Your task
In the listing below, repeat exactly every line from the first through the line containing "flight_read s s'", with nothing else.

Data shown
(* ===== verification/Flights.v ===== *)
(** * The flights each side sends, and that the other side takes them

    A flight is what a side writes between two reads: the write transitions from
    one handshake state to the next, and the message of each state. *)

From S2P Require Import Prelude Mem Packet Buffer WPacket TlsState StatemLib StatemClnt StatemSrvr Statem Sample Handshake.

(** ** Flights

    [flight s l s']: from [s], the write transitions go on, [sent] saying how
    sending a message may change the connection, until there is nothing more to
    write or the handshake is over; the messages sent are [l]. *)

Inductive flight (next : tls -> WRITE_TRAN * tls)
  (message : tls -> bool * tls * option (option confunc_f * Z)) (sent : tls -> tls -> Prop)
  : tls -> list Z -> tls -> Prop :=
| flight_read s s' :
    next s = (WRITE_TRAN_FINISHED, s') -> flight next message sent s [] s'
| flight_over s s' :
    next s = (WRITE_TRAN_CONTINUE, s') -> hand_state (statem s') = TLS_ST_OK ->
    flight next message sent s [] s'
| flight_send s s1 f mt s2 l s3 :
    next s = (WRITE_TRAN_CONTINUE, s1) -> message s1 = (true, s1, Some (f, mt)) ->
    sent s1 s2 -> flight next message sent s2 l s3 ->
    flight next message sent s (if mt =? tls3_MT_DUMMY then l else mt :: l) s3.

(** The fields that decide what a server sends: sending leaves them alone, except
    that sending a CertificateRequest counts it. *)
Definition server_write_view (s : tls) :=
  (tls_IS_TLS13 s, tls_IS_DTLS s, hit s, new_cipher (tmp (s3 s)),
   (ticket_expected (ext s), status_expected (ext s), psk_identity_hint s, verify_mode s),
   (post_handshake_auth s, options s, hello_retry_request s)).

Definition server_sent (s s' : tls) : Prop :=
  hand_state (statem s') = hand_state (statem s) /\ server_write_view s' = server_write_view s /\
  (hand_state (statem s) <> TLS_ST_SW_CERT_REQ -> certreqs_sent s' = certreqs_sent s).

Definition client_write_view (s : tls) :=
  (tls_IS_TLS13 s, tls_IS_DTLS s, hit s, cert_req (tmp (s3 s)), npn_seen (s3 s), flags (s3 s),
   (hello_retry_request s, early_data_state s == tls_EARLY_DATA_CONNECTING,
    early_data (ext s), options s)).

Definition client_sent (s s' : tls) : Prop :=
  hand_state (statem s') = hand_state (statem s) /\ client_write_view s' = client_write_view s.

Section Sides.
Context `{Callouts}.

Definition server_flight :=
  flight otls_statem_server_write_transition otls_statem_server_construct_message server_sent.

Definition client_flight :=
  flight otls_statem_client_write_transition otls_statem_client_construct_message client_sent.

End Sides.

(** ** Automation *)

Lemma send_certificate_request_view x s :
  server_write_view x = server_write_view s -> certreqs_sent x = certreqs_sent s ->
  send_certificate_request x = send_certificate_request s.
Proof.
  unfold server_write_view, send_certificate_request. intros E ->. injection E. intros.
  repeat match goal with H : _ = _ |- _ => rewrite H; clear H end. done.
Qed.

Lemma server_write_view_all x s :
  server_write_view x = server_write_view s ->
  tls_IS_TLS13 x = tls_IS_TLS13 s /\ tls_IS_DTLS x = tls_IS_DTLS s /\ hit x = hit s /\
  new_cipher (tmp (s3 x)) = new_cipher (tmp (s3 s)) /\
  ticket_expected (ext x) = ticket_expected (ext s) /\
  status_expected (ext x) = status_expected (ext s) /\
  hello_retry_request x = hello_retry_request s /\ options x = options s /\
  post_handshake_auth x = post_handshake_auth s /\
  send_server_key_exchange x = send_server_key_exchange s.
Proof.
  unfold server_write_view, send_server_key_exchange.
  intros E. injection E. intros.
  repeat match goal with H : _ = _ |- _ => rewrite H; clear H end. tauto.
Qed.

Lemma client_write_view_all x s :
  client_write_view x = client_write_view s ->
  tls_IS_TLS13 x = tls_IS_TLS13 s /\ tls_IS_DTLS x = tls_IS_DTLS s /\ hit x = hit s /\
  cert_req (tmp (s3 x)) = cert_req (tmp (s3 s)) /\ npn_seen (s3 x) = npn_seen (s3 s) /\
  flags (s3 x) = flags (s3 s) /\ hello_retry_request x = hello_retry_request s /\
  (early_data_state x == tls_EARLY_DATA_CONNECTING)
    = (early_data_state s == tls_EARLY_DATA_CONNECTING) /\
  early_data (ext x) = early_data (ext s) /\
  options x = options s.
Proof.
  unfold client_write_view. intros E. injection E as -> -> -> -> -> -> -> -> -> ->. tauto.
Qed.

(** Rewriting with all the equations of a conjunction. *)
Ltac rewrite_view V H :=
  repeat match type of V with
         | _ /\ _ => let A := fresh in destruct V as [A V]; try rewrite A in H; clear A
         | _ => try rewrite V in H; clear V
         end.

Ltac split_cases H :=
  repeat (first [discriminate H | case_if_in H]); zify_bools; try discriminate.

(** One step of a server's flight from a known state. *)
Ltac server_write_next :=
  match goal with
  | Hr : server_flight ?x ?l ?e, Hh : hand_state (statem ?x) = ?h,
    Hv : server_write_view ?x = server_write_view ?s |- _ =>
      let x1 := fresh "x" in let x2 := fresh "x" in let l' := fresh "l" in
      let N := fresh "Hnext" in let M := fresh "Hmsg" in let P := fresh "Hp" in
      let R := fresh "Hr" in let V := fresh "V" in let W := fresh "W" in
      let Hh2 := fresh "Hh" in let Hv2 := fresh "Hv" in let Hc2 := fresh "Hc" in
      let mt := fresh "mt" in let O := fresh "O" in
      pose proof (server_write_view_all _ _ Hv) as V;
      inversion Hr as [? ? N|? ? N O|? x1 f mt x2 l' ? N M P R]; subst; clear Hr;
      unfold otls_statem_server_write_transition, otls_statem_server13_write_transition in N;
      rewrite Hh in N; rewrite_view V N;
      try match goal with
          | Hc : certreqs_sent x = certreqs_sent s |- _ =>
              rewrite (send_certificate_request_view _ _ Hv Hc) in N
          end;
      repeat match goal with
             | H : tls_IS_TLS13 s = _ |- _ => rewrite H in N
             | H : tls_IS_DTLS s = _ |- _ => rewrite H in N
             | H : hit s = _ |- _ => rewrite H in N
             end;
      split_cases N; injection N as <-; try discriminate;
      try (change (server_flight x2 l' e) in R;
           unfold otls_statem_server_construct_message in M;
           cbn [statem hand_state set_hand_state update] in M;
           change (tls_IS_DTLS (set_hand_state x ?h)) with (tls_IS_DTLS x) in M;
           injection M as <- <-; destruct P as (Hh2 & Hv2 & Hc2);
           cbn [statem hand_state set_hand_state update] in Hh2, Hc2;
           change (server_write_view x2 = server_write_view x) in Hv2; try rewrite Hv in Hv2;
           change (certreqs_sent (set_hand_state x ?h)) with (certreqs_sent x) in Hc2;
           try match goal with
               | Hc : certreqs_sent x = certreqs_sent s |- _ =>
                   specialize (Hc2 ltac:(done)); try rewrite Hc in Hc2; clear Hc
               end;
           clear Hv Hh)
  end.

Lemma server12_full_flight `{Callouts} s l s' :
  tls_IS_TLS13 s = false -> tls_IS_DTLS s = false -> hit s = false ->
  hand_state (statem s) = TLS_ST_SW_SRVR_HELLO -> server_flight s l s' ->
  hand_state (statem s') = TLS_ST_SW_SRVR_DONE /\
  l = server_flight12 (cert_auth s) (cert_auth s && status_expected (ext s))
        (send_server_key_exchange s) (send_certificate_request s).
Proof.
  intros H13 Hd Hhit Hh Hr.
  assert (Hv : server_write_view s = server_write_view s) by done.
  assert (Hc : certreqs_sent s = certreqs_sent s) by done.
  unfold cert_auth. do 6 (try server_write_next); (split; [done|]);
    unfold server_flight12;
    try match goal with E : has_bits (algorithm_auth _) _ = _ |- _ => rewrite E end;
    reflexivity.
Qed.

(** A resumed session, or the last flight of a full handshake. *)
Lemma server12_end_flight `{Callouts} s l s' :
  tls_IS_TLS13 s = false -> tls_IS_DTLS s = false ->
  (hand_state (statem s) = TLS_ST_SW_SRVR_HELLO /\ hit s = true) \/
  (hand_state (statem s) = TLS_ST_SR_FINISHED /\ hit s = false) ->
  server_flight s l s' ->
  hand_state (statem s') = (if hit s then TLS_ST_SW_FINISHED else TLS_ST_OK) /\
  l = server_end12 (ticket_expected (ext s)).
Proof.
  intros H13 Hd Hh Hr.
  assert (Hv : server_write_view s = server_write_view s) by done.
  destruct Hh as [[Hh Hhit]|[Hh Hhit]]; rewrite Hhit;
    do 5 (try server_write_next); (split; [done|reflexivity]).
Qed.
(** Does the client prove possession of the key of its certificate? *)
Definition client_proves (c : tls) : bool :=
  (cert_req (tmp (s3 c)) =? 1) && negb (has_bits (flags (s3 c)) TLS1_FLAGS_SKIP_CERT_VERIFY).

(** In TLS 1.3 a ChangeCipherSpec only imitates an older handshake; the record
    layer of the receiver drops it and the state machine does not see it. *)
Definition without_ccs (l : list Z) : list Z :=
  List.filter (fun mt => negb (mt =? tls3_MT_CHANGE_CIPHER_SPEC)) l.

(** ** What one side sends, the other accepts *)

(** A server sends a ServerKeyExchange whenever its client insists on one, and
    only when the client puts up with one. *)
Lemma key_exchange_agreed c s :
  new_cipher (tmp (s3 c)) = new_cipher (tmp (s3 s)) ->
  (key_exchange_expected c = true -> send_server_key_exchange s = true) /\
  (send_server_key_exchange s = true ->
   key_exchange_expected c = true \/
   has_bits (algorithm_mkey (new_cipher (tmp (s3 c)))) tls_PSK = true).
Proof.
  unfold key_exchange_expected, send_server_key_exchange. intros ->.
  set (k := algorithm_mkey _). change (Z.land tls_PSK (Z.lor tls_kDHEPSK tls_kECDHEPSK))
    with (Z.lor tls_kDHEPSK tls_kECDHEPSK).
  unfold tls_PSK. rewrite !has_bits_lor.
  destruct (has_bits k tls_kDHE), (has_bits k tls_kECDHE), (has_bits k tls_kDHEPSK),
    (has_bits k tls_kECDHEPSK), (has_bits k tls_kSRP), (has_bits k tls_kPSK),
    (has_bits k tls_kRSAPSK), (psk_identity_hint s); simpl; split; intros; try done; tauto.
Qed.

(** A server asks for a certificate only where its client allows it, unless the
    server is anonymous and insists on one. *)
Lemma certificate_request_agreed c s :
  new_cipher (tmp (s3 c)) = new_cipher (tmp (s3 s)) ->
  version c <= tls3_VERSION \/ has_bits (algorithm_auth (new_cipher (tmp (s3 s)))) tls_aNULL = false
  \/ has_bits (verify_mode s) tls_VERIFY_FAIL_IF_NO_PEER_CERT = false ->
  send_certificate_request s = true -> cert_req_allowed c = true.
Proof.
  unfold cert_req_allowed, send_certificate_request. intros ->.
  set (a := algorithm_auth _). intros Hn Hs. rewrite has_bits_lor.
  destruct (has_bits a tls_aSRP); [by rewrite andb_false_r in Hs|].
  destruct (has_bits a tls_aPSK); [by rewrite !andb_false_r in Hs|].
  destruct (has_bits a tls_aNULL); [|by rewrite andb_false_r].
  destruct (Z.ltb_spec tls3_VERSION (version c)); [|done].
  destruct Hn as [?|[?|E]]; [lia|done|].
  by rewrite E, !andb_false_r in Hs.
Qed.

Answer for this exercise
(* ===== verification/Flights.v ===== *)
(** * The flights each side sends, and that the other side takes them

    A flight is what a side writes between two reads: the write transitions from
    one handshake state to the next, and the message of each state. *)

From S2P Require Import Prelude Mem Packet Buffer WPacket TlsState StatemLib StatemClnt StatemSrvr Statem Sample Handshake.

(** ** Flights

    [flight s l s']: from [s], the write transitions go on, [sent] saying how
    sending a message may change the connection, until there is nothing more to
    write or the handshake is over; the messages sent are [l]. *)

Inductive flight (next : tls -> WRITE_TRAN * tls)
  (message : tls -> bool * tls * option (option confunc_f * Z)) (sent : tls -> tls -> Prop)
  : tls -> list Z -> tls -> Prop :=
| flight_read s s' :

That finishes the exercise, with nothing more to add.